OPINI
Satu Desa Satu Perpustakaan
UNESCO (United Nations Educational, Scientific and Cultural Organization) yang kemudian menetapkan 8 September sebagai Hari Aksara Internasional (HAI)
OPINI ditulis oleh Kurniawan Adi Santoso, Guru SDN Sidorejo, Sidoarjo
TRIBUNJATENG.COM- Waktu itu, tepatnya 17 November 1965 di Teheran, Iran, berlangsung sidang umum UNESCO (United Nations Educational, Scientific and Cultural Organization) yang kemudian menetapkan 8 September sebagai Hari Aksara Internasional (HAI). Dan HAI pun diperingati setiap tahunnya oleh negara-negara yang tergabung dalam UNESCO. HAI dilatarbelakangi masalah penduduk di seluruh dunia, termasuk Indonesia, masih banyak yang buta aksara. Lalu pertanyaannya sekarang, apakah negara kita sudah terbebas dari masalah buta aksara? Bagaimana cara mempercepat pemberantasan buta aksara?

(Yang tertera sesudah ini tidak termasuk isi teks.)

(* ===== verification/GtpU.v ===== *)
(** The GTP-U end points of a CU or a DU: [gtp_itf.cpp].

    An end point is a UDP socket with two maps: from the UEs and their bearers to the outgoing
    tunnels, and from the TEIDs it has given to the UEs and bearers of the incoming packets.
    The host is little-endian.  [random] is a stream of values given to the operation that
    draws from it, [sendto] is a parameter that answers the number of bytes sent, and what
    [getaddrinfo], [socket] and [bind] answer is an argument of [udpServerSocket].  Datagrams
    sent and the calls of the two callbacks are events.  The mutex is not modelled: every
    operation here is one critical section, and what follows the unlock uses copies. *)

From S2P Require Import Prelude.

Definition GTPNOK : Z := -1.
(** [!GTPNOK] *)
Definition GTPOK : Z := 0.
Definition GTPV1U_HEADER_SIZE : Z := 8.
Definition PDU_SESSION_CONTAINER : Z := 0x85.
Definition EXT_HDR_LNTH_OCTET_UNITS : Z := 4.
Definition GTP_ECHO_REQ : Z := 1.
Definition GTP_ECHO_RSP : Z := 2.
Definition GTP_ERROR_INDICATION : Z := 26.
Definition GTP_SUPPORTED_EXTENSION_HEADER_INDICATION : Z := 31.
Definition GTP_END_MARKER : Z := 254.
Definition GTP_GPDU : Z := 255.
Definition INSTANCE_DEFAULT : Z := 65534.
Definition RAND_MAX : Z := 2 ^ 31 - 1.
(** A UE has an entry exactly when it has a tunnel. *)
Lemma rep_has_ue r : (exists m, ue2te_mapping e !! r = Some m) <-> exists b v, A !! (r, b) = Some v.
Proof.
  split.
  - intros [m Hm]. destruct (map_choose m) as (b & x & Hb); [by apply (rep_ue e A Hrep r)|].
    exists b. pose proof (rep_bearer e A Hrep r b) as Hf. unfold find_bearer in Hf. rewrite Hm in Hf. cbn in Hf.
    rewrite Hb in Hf. destruct (A !! (r, b)); [eauto|done].
  - intros (b & v & HA). pose proof (rep_bearer e A Hrep r b) as Hf. unfold find_bearer in Hf. rewrite HA in Hf.
    destruct (ue2te_mapping e !! r); [eauto|done].
Qed.

End Represents.

Lemma represents_empty e : ue2te_mapping e = ∅ -> te2ue_mapping e = ∅ -> represents e ∅.
Proof.
  intros Hu Ht. split; unfold find_bearer; rewrite ?Hu, ?Ht; try by intros; simplify_map_eq.
  intros k d. rewrite lookup_empty. split; [done|]. intros (r & b & x & H & _). by rewrite lookup_empty in H.
Qed.

(** ** Operations of one end point *)

Inductive gtp_op : Type :=
| OpCreate (rnti incoming_bearer_id outgoing_bearer_id outgoing_teid : Z) (remote : transport_layer_addr_t)
    (port : Z) (cb : gtpCallback) (rands : list (Z * Z))
| OpUpdate (rnti bearer_id newOutgoingTeid : Z)
| OpDeleteAll (rnti : Z)
| OpSend (req : tunnel_data_req) (seqNumFlag npduNumFlag : bool)
| OpGpdu (stack : list Z) (teid : Z) (Msg : list Z) (port ip : Z).

Inductive gtp_out : Type :=
| OutTeid (teid : Z)
| OutNone
| OutRet (ret : Z)
| OutEvents (ev : list gtp_event).

Section Operations.

Variable sendto : Z -> Z -> Z -> list Z -> Z.
(** The end point, and what its creator asked to be called with. *)
Variables (i origin : Z).

Definition gtp_step (g : gtpEndPoints) (op : gtp_op) : res (gtpEndPoints * gtp_out) :=
  match op with
  | OpCreate rnti inb outb teid remote port cb rands =>
    let* (g, t, _) := newGtpuCreateTunnel g i rnti inb outb teid remote port cb rands in Ok (g, OutTeid t)
  | OpUpdate rnti b teid => Ok (GtpuUpdateTunnelOutgoingTeid g i rnti b teid, OutNone)
  | OpDeleteAll rnti => let '(g, ret) := newGtpuDeleteAllTunnels g i rnti in Ok (g, OutRet ret)
  | OpSend req s n => let* (g, ev) := gtpv1uSend2 sendto g i req s n in Ok (g, OutEvents ev)
  | OpGpdu stack teid Msg port ip =>
    let dg := gpdu_bytes teid Msg false false 0 0 in
    let* (g, ev) := gtpv1uReceiver sendto g i stack dg (Z.of_nat (length dg)) port ip in Ok (g, OutEvents ev)
  end.

(** The bearer after one more packet with the flags. *)
Definition counted (s n : bool) (x : gtpv1u_bearer_t) : gtpv1u_bearer_t :=
  let x := if s then x <| seqNum := u16 (seqNum x + 1) |> else x in
  if n then x <| npduNum := u8 (npduNum x + 1) |> else x.

(** The specification: what each operation may answer and the tunnels it leaves. *)
Inductive spec_step (A : gmap (Z * Z) (gtpv1u_bearer_t * rntiData_t))
  : gtp_op -> gtp_out -> gmap (Z * Z) (gtpv1u_bearer_t * rntiData_t) -> Prop :=
| spec_create rnti inb outb teid remote port cb rands t x :
    A !! (rnti, outb) = None -> unused A t -> 0 < t < 2 ^ 32 -> set_remote zero_bearer remote = Ok x ->
    spec_step A (OpCreate rnti inb outb teid remote port cb rands) (OutTeid t)
      (<[(rnti, outb) :=
           (mk_bearer t teid (outgoing_ip_addr x) (outgoing_ip6_addr x) (u16 port) 0 0,
            mk_rntiData rnti (u8 inb) cb (u8 outb))]> A)
| spec_update rnti b teid x d :
    A !! (rnti, b) = Some (x, d) ->
    spec_step A (OpUpdate rnti b teid) OutNone (<[(rnti, b) := (x <| teid_outgoing := teid |>, d)]> A)
| spec_update_none rnti b teid :
    A !! (rnti, b) = None -> spec_step A (OpUpdate rnti b teid) OutNone A
| spec_delete rnti b v :
    A !! (rnti, b) = Some v -> spec_step A (OpDeleteAll rnti) (OutRet 0) (without_ue rnti A)
| spec_delete_none rnti :
    (forall b, A !! (rnti, b) = None) -> spec_step A (OpDeleteAll rnti) (OutRet (-1)) A
| spec_send req s n x d Msg :
    A !! (req_rnti req, req_rab_id req) = Some (x, d) -> req_bytes req = Ok Msg ->
    spec_step A (OpSend req s n)
      (OutEvents [SendTo i (outgoing_ip_addr x) (u16 (outgoing_port x))
         (gpdu_bytes (teid_outgoing x) Msg s n (seqNum (counted s n x)) (npduNum (counted s n x)))])
      (<[(req_rnti req, req_rab_id req) := (counted s n x, d)]> A)
| spec_send_none req s n :
    A !! (req_rnti req, req_rab_id req) = None -> spec_step A (OpSend req s n) (OutEvents []) A
| spec_gpdu stack teid Msg port ip r b x d :
    A !! (r, b) = Some (x, d) -> teid_incoming x = teid ->
    spec_step A (OpGpdu stack teid Msg port ip)
      (OutEvents [CallBack (callBack d) origin r (incoming_rb_id d) (Z.of_nat (length Msg)) Msg]) A
| spec_gpdu_none stack teid Msg port ip :
    unused A teid -> spec_step A (OpGpdu stack teid Msg port ip) (OutEvents []) A.

(** What the callers have to respect: a tunnel is created once, to an IPv4 or an IPv6 address,
    and one of the values that [random] gives is a TEID that is not in use. *)
Definition op_ok (A : gmap (Z * Z) (gtpv1u_bearer_t * rntiData_t)) (op : gtp_op) : Prop :=
  match op with
  | OpCreate rnti _ outb _ remote _ _ rands =>
    A !! (rnti, outb) = None /\ tla_length remote / 8 ∈ [4; 16] /\ drawn rands /\
    Exists (fun r => unused A (gtpv1uNewTeid r)) rands
  | OpSend req _ _ => is_ok (req_bytes req) = true
  | OpGpdu _ teid Msg _ _ => 0 <= teid < 2 ^ 32 /\ Z.of_nat (length Msg) <= 65524
  | _ => True
  end.

(** The state of the component and the tunnels of end point [i]. *)
Definition state_of (g : gtpEndPoints) (A : gmap (Z * Z) (gtpv1u_bearer_t * rntiData_t)) : Prop :=
  represents (get_inst g i) A /\ originInstance (addr (get_inst g i)) = origin /\ compatInst g i = i.

Lemma set_remote_ok x remote :
  tla_length remote / 8 ∈ [4; 16] -> exists ip ip6, set_remote x remote = Ok (x <| outgoing_ip_addr := ip |> <| outgoing_ip6_addr := ip6 |>).
Proof.
  unfold set_remote. intros [->|[->|[]%not_elem_of_nil]%elem_of_cons]%elem_of_cons; destruct x as [a b c d e f h].
  - exists (of_le32 (tla_buffer remote)), d. reflexivity.
  - exists c, (take 16 (tla_buffer remote)). reflexivity.
Qed.

Lemma create_step g A rnti inb outb teid remote port cb rands :
  state_of g A -> op_ok A (OpCreate rnti inb outb teid remote port cb rands) ->
  exists g' out A', gtp_step g (OpCreate rnti inb outb teid remote port cb rands) = Ok (g', out) /\
    spec_step A (OpCreate rnti inb outb teid remote port cb rands) out A' /\ state_of g' A'.
Proof.
  intros (Hrep & Ho & Hc) (HA & Hrem & Hd & Hex). cbn [gtp_step]. unfold newGtpuCreateTunnel. rewrite Hc.
  destruct (draw_teid_spec (te2ue_mapping (get_inst g i)) rands Hd) as (t & rest & -> & Ht & Hfree).
  { eapply List.Exists_impl; [|exact Hex]. intros r Hr. apply (rep_unused _ _ Hrep); [|done]. unfold gtpv1uNewTeid. apply u32_bound. }
  apply (rep_unused _ _ Hrep) in Hfree; [|lia]. cbn [rbind].
  change (find_bearer _ rnti outb) with (find_bearer (get_inst g i) rnti outb).
  rewrite (rep_bearer _ _ Hrep), HA. cbn [fmap option_fmap option_map default].
  destruct (set_remote_ok zero_bearer remote Hrem) as (ip & ip6 & Er). rewrite Er. cbn [rbind].
  do 3 eexists. split; [reflexivity|]. split; [by apply (spec_create A) with (2 := Hfree)|].
  unfold state_of. rewrite get_set_inst, compat_set_inst. split; [|done].
  apply rep_create; done.
Qed.

Lemma state_touch g A : state_of g A -> state_of (touch_inst g i) A.
Proof. unfold state_of. by rewrite get_touch_inst. Qed.

Lemma state_modify g A r b x d x' :
  state_of g A -> A !! (r, b) = Some (x, d) -> teid_incoming x' = teid_incoming x ->
  state_of (set_inst g i (set_bearer (get_inst g i) r b x')) (<[(r, b) := (x', d)]> A).
Proof.
  intros (Hrep & Ho & Hc) HA Ht. unfold state_of. rewrite get_set_inst, compat_set_inst.
  split; [|done]. by apply (rep_modify _ _ Hrep) with x.
Qed.

Lemma update_step g A rnti b teid :
  state_of g A -> exists g' out A', gtp_step g (OpUpdate rnti b teid) = Ok (g', out) /\
    spec_step A (OpUpdate rnti b teid) out A' /\ state_of g' A'.
Proof.
  intros H. pose proof H as (Hrep & Ho & Hc). cbn [gtp_step]. unfold GtpuUpdateTunnelOutgoingTeid.
  rewrite Hc, (rep_bearer _ _ Hrep). destruct (A !! (rnti, b)) as [[x d]|] eqn:HA; cbn [fmap option_fmap option_map fst].
  - do 3 eexists. split; [reflexivity|]. split; [by apply spec_update|]. by eapply state_modify.
  - do 3 eexists. split; [reflexivity|]. split; [by apply spec_update_none|]. by apply state_touch.
Qed.

Lemma delete_step g A rnti :
  state_of g A -> exists g' out A', gtp_step g (OpDeleteAll rnti) = Ok (g', out) /\
    spec_step A (OpDeleteAll rnti) out A' /\ state_of g' A'.
Proof.
  intros H. pose proof H as (Hrep & Ho & Hc). cbn [gtp_step]. unfold newGtpuDeleteAllTunnels. rewrite Hc.
  destruct (ue2te_mapping (get_inst g i) !! rnti) as [m|] eqn:Hm.
  - destruct (proj1 (rep_has_ue _ _ Hrep rnti) ltac:(eauto)) as (b & v & HA).
    do 3 eexists. split; [reflexivity|]. split; [by eapply spec_delete|].
    unfold state_of. rewrite get_set_inst, compat_set_inst. split; [|done]. by apply rep_delete.
  - do 3 eexists. split; [reflexivity|]. split; [|by apply state_touch]. apply spec_delete_none. intros b.
    destruct (A !! (rnti, b)) eqn:HA; [|done].
    destruct (proj2 (rep_has_ue _ _ Hrep rnti) ltac:(eauto)) as [m Hm']. congruence.
Qed.

Lemma send_step g A req s n :
  state_of g A -> op_ok A (OpSend req s n) -> exists g' out A', gtp_step g (OpSend req s n) = Ok (g', out) /\
    spec_step A (OpSend req s n) out A' /\ state_of g' A'.
Proof.
  intros H Hok. pose proof H as (Hrep & Ho & Hc). cbn [gtp_step op_ok] in *. unfold gtpv1uSend2, gtpv1u_send_on.
  rewrite Hc, (rep_bearer _ _ Hrep).
  destruct (A !! (req_rnti req, req_rab_id req)) as [[x d]|] eqn:HA; cbn [fmap option_fmap option_map fst].
  - destruct (req_bytes req) as [Msg| |] eqn:Hm; [|done..]. cbn [rbind]. fold (counted s n x).
    rewrite compat_set_inst, Hc.
    destruct (created_msg sendto i (outgoing_ip_addr (counted s n x)) (outgoing_port (counted s n x)) GTP_GPDU
      (teid_outgoing (counted s n x)) Msg s n (seqNum (counted s n x)) (npduNum (counted s n x))) as [ret ->].
    cbn [rbind]. do 3 eexists. split; [reflexivity|]. split; [|eapply state_modify; [done..|by destruct s, n]].
    replace (outgoing_ip_addr (counted s n x)) with (outgoing_ip_addr x) by by destruct s, n.
    replace (outgoing_port (counted s n x)) with (outgoing_port x) by by destruct s, n.
    replace (teid_outgoing (counted s n x)) with (teid_outgoing x) by by destruct s, n.
    by apply spec_send.
  - do 3 eexists. split; [reflexivity|]. split; [by apply spec_send_none|]. by apply state_touch.
Qed.

Lemma gpdu_step g A stack teid Msg port ip :
  state_of g A -> op_ok A (OpGpdu stack teid Msg port ip) ->
  exists g' out A', gtp_step g (OpGpdu stack teid Msg port ip) = Ok (g', out) /\
    spec_step A (OpGpdu stack teid Msg port ip) out A' /\ state_of g' A'.
Proof.
  intros H [Ht Hlen]. pose proof H as (Hrep & Ho & Hc). cbn [gtp_step]. rewrite receive_gpdu by done. cbn [rbind].
  do 3 eexists. split; [reflexivity|]. split; [|by apply state_touch].
  destruct (te2ue_mapping (get_inst g i) !! te_key teid) as [d|] eqn:E.
  - apply (rep_lookup_te _ _ Hrep teid Ht) in E as (r & b & x & HA & E). rewrite Ho.
    rewrite (proj2 (rep_ok _ _ Hrep _ _ _ _ HA)). by apply spec_gpdu with b x.
  - apply spec_gpdu_none. by apply (rep_unused _ _ Hrep).
Qed.

Lemma gtp_step_refines g A op :
  state_of g A -> op_ok A op ->
  exists g' out A', gtp_step g op = Ok (g', out) /\ spec_step A op out A' /\ state_of g' A'.
Proof.
  destruct op; intros H Hok; [by apply create_step|by apply update_step|by apply delete_step|by apply send_step|by apply gpdu_step].
Qed.

(** ** Sequences of operations *)

Fixpoint gtp_run (g : gtpEndPoints) (ops : list gtp_op) : res (gtpEndPoints * list gtp_out) :=
  match ops with
  | [] => Ok (g, [])
  | op :: tl =>
    let* (g, out) := gtp_step g op in
    let* (g, outs) := gtp_run g tl in
    Ok (g, out :: outs)
  end.

Inductive spec_run : gmap (Z * Z) (gtpv1u_bearer_t * rntiData_t) -> list gtp_op -> list gtp_out ->
  gmap (Z * Z) (gtpv1u_bearer_t * rntiData_t) -> Prop :=
| spec_nil A : spec_run A [] [] A
| spec_cons A op out A' ops outs A'' :
    spec_step A op out A' -> spec_run A' ops outs A'' -> spec_run A (op :: ops) (out :: outs) A''.

(** Every operation respects [op_ok], whatever TEIDs the earlier ones have given. *)
Fixpoint ops_ok (A : gmap (Z * Z) (gtpv1u_bearer_t * rntiData_t)) (ops : list gtp_op) : Prop :=
  match ops with
  | [] => True
  | op :: tl => op_ok A op /\ forall out A', spec_step A op out A' -> ops_ok A' tl
  end.

Lemma gtp_run_refines ops : forall g A, state_of g A -> ops_ok A ops ->
  exists g' outs A', gtp_run g ops = Ok (g', outs) /\ spec_run A ops outs A' /\ state_of g' A'.
Proof.
  induction ops as [|op ops IH]; intros g A H Hok.
  - exists g, [], A. split; [done|]. split; [constructor|done].
  - destruct Hok as [Hop Hops]. destruct (gtp_step_refines g A op H Hop) as (g1 & out & A1 & E1 & S1 & H1).
    destruct (IH g1 A1 H1 (Hops _ _ S1)) as (g2 & outs & A2 & E2 & S2 & H2).
    exists g2, (out :: outs), A2. cbn. rewrite E1. cbn. rewrite E2. cbn. split; [done|]. split; [|done].
    by econstructor.
Qed.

Memang di negara kita masih belum 100 persen bebas dari buta aksara. Akan tetapi secara berangsur-angsur Indonesia, termasuk yang paling cepat mengalami penurunan angka buta aksara. Merujuk data BPS, dalam 10 tahun terakhir (2005-2015), dari sekitar 15 juta orang yang buta huruf, kini tersisa sekitar 4 juta-5 juta jiwa yang buta huruf. Harapannya, angka ini semakin menipis dan puncaknya nol persen atau tidak ada lagi masyarakat yang tidak bisa membaca maupun menulis.
Masih adanya penduduk yang buta huruf, mestinya pemerintah lebih risau. Jika kerisauan itu ada, yang kemudian diwujudkan dalam bentuk program untuk pemerintah desa. Dengan mewajibkan pemerintah desa untuk membangun perpustakaan bagi warganya. Saya pikir membangun perpustakaan di desa akan jauh bermanfaat ketimbang membangun perpustakaan untuk wakil-wakil rakyat yang ada di Senayan.
Di setiap desa harusnya dibangunkan perpustakaan yang layak. Ini tidaklah sulit. Sebab masing-masing desa sudah mendapat jatah dana dari negara sekitar Rp 1 miliar. Barangkali dengan 10 persen dari dana desa tersebut bisa dialokasikan untuk membangun perpustakaan dan membeli buku-buku yang layak. Yang kemudian setiap warga di desa tersebut berhak menjadi orang yang bisa hingga gemar membaca dan menulis.
Andaikan pemerintah bersedia membangunkan perpustakaan desa untuk warganya, maka dari situ kita bisa mulai memberantas buta aksara dengan cepat. Bahkan tidak hanya sekedar bisa baca-tulis, lebih dari itu perpustakaan desa ikut mendorong masyarakat pada tingkatan “budaya” melek huruf, sebagaimana tingkatan melek huruf Ignas Kleden (2009).
Kleden membagi melek huruf menjadi tiga tingkatan, yakni melek huruf teknis, melek huruf fungsional, serta melek huruf budaya. Melek huruf teknis adalah melek huruf dalam arti paling konvensional, hanya sekadar bisa membaca. orang-orang bisa melafalkan huruf demi huruf, kata, kalimat sampai teks. Seluruh masyarakat bisa dipastikan memiliki keterampilan melek huruf teknis asal mau belajar.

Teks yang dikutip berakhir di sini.